> _Exercise materials_
Lemma counts_loop_fails (size : nat) (diag_inds : list Z) :
  List.length diag_inds = size ->
  forall (counts : Counts) (expvals : list float64) (denom : Z),
    List.length expvals = size ->
    Forall (fun item => - 2 ^ 64 < snd item < 2 ^ 64) counts ->
    Exists bad_key counts ->
    py.for_each counts (count_step size diag_inds) (expvals, denom) = inl ValueError.
Proof.
  intro Hd. induction counts as [ | [key freq] counts IH];
    intros expvals denom He Hrange Hbad.
  - inversion Hbad.
  - cbn [py.for_each]. apply Forall_cons_iff in Hrange as [Hfreq Hrange]. cbn [snd] in Hfreq.
    destruct (parse_outcome_cases key) as [E | E].
    + unfold count_step. rewrite E. reflexivity.
    + rewrite (count_step_ok _ _ _ _ _ _ _ E Hfreq He Hd). cbn [bind ret].
      apply IH.
      * rewrite length_map, length_combine. lia.
      * exact Hrange.
      * inversion Hbad as [x l Hx | x l Hl]; subst; [ | exact Hl].
        unfold bad_key in Hx. cbn [fst] in Hx. congruence.
Qed.
(** The loop writes, slot after slot, what the charset holds at the index
    drawn. *)
Lemma fill_draws charset remaining :
  charset ≠ [] →
  ∀ (slots : list (option N)) g,
    fill charset remaining (length slots)
      (slots ++ replicate remaining None) g
    = (Returns
         (slots ++
          ((λ i, charset !! Z.to_nat i) <$>
             (Sampling.draw_indices (strlen charset) remaining g).1)),
       (Sampling.draw_indices (strlen charset) remaining g).2).
Proof.
  intros Hne. induction remaining as [|remaining IH]; intros slots g.
  - simpl. by rewrite !app_nil_r.
  - cbn [fill Sampling.draw_indices].
    rewrite (bind_returns _ _ _ _ _
               (crypto_randomInt_draw _ g (strlen_pos _ Hne))).
    cbv beta. destruct (draw 0 (strlen charset) g) as [i g1]. cbn [fst snd].
    assert (<[length slots := charset !! Z.to_nat i]>
              (slots ++ replicate (S remaining) None)
            = (slots ++ [charset !! Z.to_nat i]) ++ replicate remaining None)
      as ->.
    { rewrite insert_app_r_alt by lia. rewrite Nat.sub_diag. simpl.
      by rewrite <- (assoc_L (++)). }
    assert (S (length slots) = length (slots ++ [charset !! Z.to_nat i]))
      as -> by (rewrite length_app; simpl; lia).
    rewrite IH.
    destruct (Sampling.draw_indices (strlen charset) remaining g1)
      as [rest g2].
    simpl. by rewrite <- (assoc_L (++)).
Qed.

Lemma draw_indices_length n count g :
  length (Sampling.draw_indices n count g).1 = count.
Proof.
  revert g. induction count as [|count IH]; intros g; [done|].
  simpl. destruct (draw 0 n g) as [i g1]. specialize (IH g1).
  destruct (Sampling.draw_indices n count g1). simpl in *. by rewrite IH.
Qed.

Lemma draw_indices_range n count g :
  0 < n → Forall (λ i, 0 ≤ i < n) (Sampling.draw_indices n count g).1.
Proof.
  intros Hn. revert g. induction count as [|count IH]; intros g; [done|].
  simpl. pose proof (draw_range 0 n g Hn) as Hi.
  destruct (draw 0 n g) as [i g1]. specialize (IH g1).
  destruct (Sampling.draw_indices n count g1). simpl in *. by constructor.
Qed.

Lemma join_lookups (charset : jsstring) (indices : list Z) :
  Forall (λ i, 0 ≤ i < strlen charset) indices →
  Some <$> join ((λ i, charset !! Z.to_nat i) <$> indices)
  = (λ i, charset !! Z.to_nat i) <$> indices.
Proof.
  induction 1 as [|i rest Hi _ IH]; [done|].
  destruct (lookup_lt_is_Some_2 charset (Z.to_nat i)) as [c Hc].
  { unfold strlen in Hi. lia. }
  unfold join in *. csimpl. rewrite Hc. csimpl. by rewrite IH.
Qed.

(** X1: for a length the schema lets through, or a shorter one, the
    sampler is determined by the charset and the indices drawn. *)
Theorem generateSecurePassword_by_indices charset length g :
  charset ≠ [] → 0 ≤ length ≤ 128 →
  let drawn := Sampling.draw_indices (strlen charset) (Z.to_nat length) g in
  ∃ s,
    generateSecurePassword charset length g = (Returns s, drawn.2)
    ∧ Datatypes.length drawn.1 = Z.to_nat length
    ∧ Forall (λ i, 0 ≤ i < strlen charset) drawn.1
    ∧ Some <$> s = (λ i, charset !! Z.to_nat i) <$> drawn.1.
Proof.
  intros Hne Hlen drawn. unfold generateSecurePassword.
  rewrite bool_decide_eq_false_2 by lia.
  pose proof (fill_draws charset (Z.to_nat length) Hne [] g) as Hfill.
  simpl in Hfill. fold drawn in Hfill.
  rewrite (bind_returns _ _ _ _ _ Hfill). cbv beta.
  pose proof (draw_indices_range (strlen charset) (Z.to_nat length) g
                (strlen_pos _ Hne)) as Hrange.
  fold drawn in Hrange.
  exists (join ((λ i, charset !! Z.to_nat i) <$> drawn.1)).
  split; [done|]. split; [apply draw_indices_length|]. split; [done|].
  by apply join_lookups.
Qed.

End SamplerDraws.

(** ** The charset and the generator, further *)

Section CharsetMore.
Import PasswordGenerator.

(** Settles a decidable statement about constants by evaluation. *)
Ltac by_evaluation := apply (bool_decide_unpack _); vm_compute; exact I.

Lemma enabled_classes_sublist o :
  mjoin (Spec.enabled_classes o)
    `sublist_of` LOWERCASE ++ UPPERCASE ++ NUMBERS ++ SYMBOLS ++ EXTRA_SYMBOLS.
Proof.
  unfold Spec.enabled_classes. rewrite !join_app.
  repeat apply sublist_app;
    match goal with
    | |- context [if ?flag then _ else _] => destruct flag
    end; simpl; rewrite ?app_nil_r; (done || apply sublist_nil_l).
Qed.

Lemma buildCharset_sublist_enabled o :
  buildCharset o `sublist_of` mjoin (Spec.enabled_classes o).
Proof.
  rewrite buildCharset_unfold.
  destruct (PasswordOptions.excludeAmbiguous o),
           (PasswordOptions.excludeSimilar o); unfold id;
    repeat (etrans; [apply without_sublist|]); done.
Qed.

(** X2: whatever the flags, no unit occurs twice in the pool: the classes
    are disjoint and the filters only remove. *)
Theorem buildCharset_NoDup o : NoDup (buildCharset o).
Proof.
  eapply sublist_NoDup; [|etrans;
    [apply buildCharset_sublist_enabled|apply enabled_classes_sublist]].
  by_evaluation.
Qed.

Lemma elem_of_enabled_classes o c :
  c ∈ mjoin (Spec.enabled_classes o) ↔
    (PasswordOptions.includeLowercase o = true ∧ c ∈ LOWERCASE)
    ∨ (PasswordOptions.includeUppercase o = true ∧ c ∈ UPPERCASE)
    ∨ (PasswordOptions.includeNumbers o = true ∧ c ∈ NUMBERS)
    ∨ (PasswordOptions.includeSymbols o = true ∧ c ∈ SYMBOLS)
    ∨ (PasswordOptions.includeExtraSymbols o = true ∧ c ∈ EXTRA_SYMBOLS).
Proof.
  unfold Spec.enabled_classes. rewrite !join_app, !elem_of_app.
  assert (∀ (flag : bool) (cls : list N),
            c ∈ mjoin (if flag then [cls] else []) ↔ flag = true ∧ c ∈ cls)
    as Hone.
  { intros [] cls; simpl; rewrite ?app_nil_r.
    - tauto.
    - split; [by intros ?%not_elem_of_nil|by intros [? _]]. }
  by rewrite !Hone.
Qed.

> _Task instructions_
Given the records above, return exactly the lines starting at the line containing "assert (S (length" and ending at the line containing "Some <$> join", including both.

> _Result_
    assert (S (length slots) = length (slots ++ [charset !! Z.to_nat i]))
      as -> by (rewrite length_app; simpl; lia).
    rewrite IH.
    destruct (Sampling.draw_indices (strlen charset) remaining g1)
      as [rest g2].
    simpl. by rewrite <- (assoc_L (++)).
Qed.

Lemma draw_indices_length n count g :
  length (Sampling.draw_indices n count g).1 = count.
Proof.
  revert g. induction count as [|count IH]; intros g; [done|].
  simpl. destruct (draw 0 n g) as [i g1]. specialize (IH g1).
  destruct (Sampling.draw_indices n count g1). simpl in *. by rewrite IH.
Qed.

Lemma draw_indices_range n count g :
  0 < n → Forall (λ i, 0 ≤ i < n) (Sampling.draw_indices n count g).1.
Proof.
  intros Hn. revert g. induction count as [|count IH]; intros g; [done|].
  simpl. pose proof (draw_range 0 n g Hn) as Hi.
  destruct (draw 0 n g) as [i g1]. specialize (IH g1).
  destruct (Sampling.draw_indices n count g1). simpl in *. by constructor.
Qed.

Lemma join_lookups (charset : jsstring) (indices : list Z) :
  Forall (λ i, 0 ≤ i < strlen charset) indices →
  Some <$> join ((λ i, charset !! Z.to_nat i) <$> indices)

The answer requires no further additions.